+++ Available records +++

(** * Card-printing pipeline: normalisation, duplicate detection, export

    A shallow embedding of the normalisation and de-duplication core of the
    [cards] package ([cards/utils.py], [cards/address.py],
    [cards/processing.py]) together with the properties stated about it.

    Conventions of the embedding.
    - Python [str] is [string]; the built-in string methods are modelled on
      the list of characters.  The alphabet is ASCII: characters above 127
      are kept as uncased, non-blank, non-digit symbols.
    - Python [dict] objects whose iteration order is observable (rows,
      payloads) are association lists updated in place; lookup tables are
      [gmap]s.
    - [Optional[str]] is [option string]; Python truthiness is written out.
    - The similarity ratio of [difflib], the clock functions of [datetime]
      and the ZIP data file are parameters of the sections that use them;
      floating-point scores are idealised as rationals. *)

From Stdlib Require Import Ascii String QArith.
From stdpp Require Import gmap strings list fin_maps sorting.

Local Open Scope string_scope.
Local Open Scope list_scope.

(** ** Characters *)

Module Char.

Definition code (c : ascii) : nat := nat_of_ascii c.

Definition between (lo hi : nat) (c : ascii) : bool :=
  (lo <=? code c)%nat && (code c <=? hi)%nat.

(** [str.isspace] on one ASCII character: TAB, LF, VT, FF, CR, the four
    separators FS, GS, RS, US, and the space. *)
Definition is_space (c : ascii) : bool :=
  between 9 13 c || between 28 31 c || between 32 32 c.

Definition is_digit (c : ascii) : bool := between 48 57 c.
Definition is_upper (c : ascii) : bool := between 65 90 c.
Definition is_lower (c : ascii) : bool := between 97 122 c.
Definition is_cased (c : ascii) : bool := is_upper c || is_lower c.

Definition lower (c : ascii) : ascii :=
  if is_upper c then ascii_of_nat (code c + 32) else c.
Definition upper (c : ascii) : ascii :=
  if is_lower c then ascii_of_nat (code c - 32) else c.

Definition comma : ascii := ","%char.
Definition newline : ascii := ascii_of_nat 10.

Definition is_comma (c : ascii) : bool := bool_decide (c = comma).
Definition not_comma (c : ascii) : bool := negb (is_comma c).
(** [.] of [re] without DOTALL: anything but a line feed. *)
Definition is_dot (c : ascii) : bool := negb (bool_decide (c = newline)).
Definition not_space (c : ascii) : bool := negb (is_space c).

End Char.

(** ** Built-in string methods, on character lists *)

Module Chars.

Definition lower (l : list ascii) : list ascii := Char.lower <$> l.
Definition upper (l : list ascii) : list ascii := Char.upper <$> l.

(** [str.title]: a character following a cased character is lower-cased,
    any other one is upper-cased. *)
Fixpoint title_go (prev_cased : bool) (l : list ascii) : list ascii :=
  match l with
  | [] => []
  | c :: l' =>
      (if prev_cased then Char.lower c else Char.upper c)
        :: title_go (Char.is_cased c) l'
  end.
Definition title (l : list ascii) : list ascii := title_go false l.

Fixpoint lstrip (p : ascii -> bool) (l : list ascii) : list ascii :=
  match l with
  | [] => []
  | c :: l' => if p c then lstrip p l' else l
  end.
Fixpoint rstrip (p : ascii -> bool) (l : list ascii) : list ascii :=
  match l with
  | [] => []
  | c :: l' =>
      match rstrip p l' with
      | [] => if p c then [] else [c]
      | r => c :: r
      end
  end.
(** [str.strip(chars)] for the character set [p]. *)
Definition strip (p : ascii -> bool) (l : list ascii) : list ascii :=
  rstrip p (lstrip p l).

(** [re.split(r"\s+", s)]: the pieces between maximal blank runs, empty
    pieces at both ends included.  [insep] tells that the previous
    character was blank. *)
Fixpoint re_split_ws (insep : bool) (l : list ascii) : list (list ascii) :=
  match l with
  | [] => [[]]
  | c :: l' =>
      if Char.is_space c then
        if insep then re_split_ws true l' else [] :: re_split_ws true l'
      else
        match re_split_ws false l' with
        | t :: ts => (c :: t) :: ts
        | [] => [[c]]
        end
  end.

Definition nonempty (t : list ascii) : bool :=
  match t with [] => false | _ => true end.

(** [str.split()] without argument: the non-empty pieces. *)
Definition split (l : list ascii) : list (list ascii) :=
  filter (fun t => nonempty t = true) (re_split_ws false l).

(** [sep.join(parts)] *)
Fixpoint join (sep : list ascii) (parts : list (list ascii)) : list ascii :=
  match parts with
  | [] => []
  | [t] => t
  | t :: ts => t ++ sep ++ join sep ts
  end.

End Chars.

(** ** The same methods on [string] *)

Definition chars (s : string) : list ascii := list_ascii_of_string s.
Definition str (l : list ascii) : string := string_of_list_ascii l.

Definition punct_comma_dot (c : ascii) : bool :=
  bool_decide (c = ","%char) || bool_decide (c = "."%char).

Definition py_lower (s : string) : string := str (Chars.lower (chars s)).
Definition py_upper (s : string) : string := str (Chars.upper (chars s)).
Definition py_title (s : string) : string := str (Chars.title (chars s)).
Definition py_strip (s : string) : string :=
  str (Chars.strip Char.is_space (chars s)).
Definition py_strip_comma_dot (s : string) : string :=
  str (Chars.strip punct_comma_dot (chars s)).
Definition py_split (s : string) : list string :=
  str <$> Chars.split (chars s).
Definition py_re_split_ws (s : string) : list string :=
  str <$> Chars.re_split_ws false (chars s).
Definition py_join (sep : string) (parts : list string) : string :=
  str (Chars.join (chars sep) (chars <$> parts)).

(** Truthiness of a [str] and of an [Optional[str]]. *)
Definition truthy (s : string) : bool := negb (bool_decide (s = "")).
Definition truthy_opt (o : option string) : bool :=
  match o with Some s => truthy s | None => false end.
(** X12. With a masking probability of zero the masking branch changes
    nothing: a call that returns gives back the input ids of every example
    as they were, and labels that hold the ignore index at every
    position. *)
Theorem lm_zero_probability c batch σ g vs n m ret σ' g' :
  mlm c = true →
  (mlm_probability c == 0)%Q →
  placed σ batch vs n m →
  flagged c vs →
  lm_call c batch σ g = Ok (ret, σ', g') →
  out_input_ids (returned_batch ret) = v_ids <$> vs
  ∧ out_labels (returned_batch ret)
    = replicate (length batch) (replicate n (ignore_index c)).
Proof.
  intros Hmlm Hp Hpl Hfl Hcall.
  destruct (lm_call_mlm_inv c batch σ g vs n m ret σ' g' Hmlm Hpl Hfl Hcall)
    as (_ & Hlv & Hli & Hll & Hrows).
  destruct Hpl as (_ & _ & Hshape). rewrite Forall_forall in Hshape.
  assert (Hpos : ∀ (k : nat) v, vs !! k = Some v →
            ∃ ids' labels,
              out_input_ids (returned_batch ret) !! k = Some ids'
              ∧ out_labels (returned_batch ret) !! k = Some labels
              ∧ length ids' = n ∧ length labels = n ∧ length (v_ids v) = n
              ∧ ∀ (j : nat) tok, v_ids v !! j = Some tok →
                  ids' !! j = Some tok ∧ labels !! j = Some (ignore_index c)).
  { intros k v Hk.
    destruct (Hrows k v Hk) as (sp & ids' & labels & Hsp & Hlen & Hi & Hl & Hli' & Hll' & Hrow).
    destruct (Hshape v (list_elem_of_lookup_2 _ _ _ Hk)) as [Hn _].
    exists ids', labels. repeat split; try done.
    - destruct (lookup_lt_is_Some_2 sp j) as [b Hb].
      { rewrite Hlen, <-Hn. by eapply lookup_lt_Some. }
      destruct (Hrow j tok b H Hb) as (_ & y & Hy & Hcases).
      rewrite trial_Qeq_zero, andb_false_r in Hcases by done.
      by destruct Hcases as [->|[? _]].
    - destruct (lookup_lt_is_Some_2 sp j) as [b Hb].
      { rewrite Hlen, <-Hn. by eapply lookup_lt_Some. }
      destruct (Hrow j tok b H Hb) as (Hlab & _).
      by rewrite trial_Qeq_zero, andb_false_r in Hlab by done. }
  split; apply rows_eq.
  - by rewrite length_fmap, Hlv.
  - intros k row Hrow. rewrite list_lookup_fmap in Hrow.
    destruct (vs !! k) as [v|] eqn:Hk; [|done]. injection Hrow as <-.
    destruct (Hpos k v Hk) as (ids' & labels & Hi & _ & Hli' & _ & Hn & Hitems).
    exists ids'. split; [done|]. split; [congruence|]. intros j x Hx.
    by apply Hitems.
  - by rewrite length_replicate.
  - intros k row [-> Hlt]%lookup_replicate.
    destruct (lookup_lt_is_Some_2 vs k) as [v Hk]; [lia|].
    destruct (Hpos k v Hk) as (ids' & labels & _ & Hl & _ & Hll' & Hn & Hitems).
    exists labels. split; [done|]. split; [by rewrite length_replicate|].
    intros j x [-> Hj]%lookup_replicate.
    destruct (lookup_lt_is_Some_2 (v_ids v) j) as [tok Htok]; [lia|].
    by apply (Hitems j tok).
Qed.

+++

• What this task involves: Please give back exactly the lines of the listing above that run from the one containing "- Python [dict]" through the one containing "(** [str.isspace] on", and only those.

• Solution to the exercise:
    - Python [dict] objects whose iteration order is observable (rows,
      payloads) are association lists updated in place; lookup tables are
      [gmap]s.
    - [Optional[str]] is [option string]; Python truthiness is written out.
    - The similarity ratio of [difflib], the clock functions of [datetime]
      and the ZIP data file are parameters of the sections that use them;
      floating-point scores are idealised as rationals. *)

From Stdlib Require Import Ascii String QArith.
From stdpp Require Import gmap strings list fin_maps sorting.

Local Open Scope string_scope.
Local Open Scope list_scope.

(** ** Characters *)

Module Char.

Definition code (c : ascii) : nat := nat_of_ascii c.

Definition between (lo hi : nat) (c : ascii) : bool :=
  (lo <=? code c)%nat && (code c <=? hi)%nat.

(** [str.isspace] on one ASCII character: TAB, LF, VT, FF, CR, the four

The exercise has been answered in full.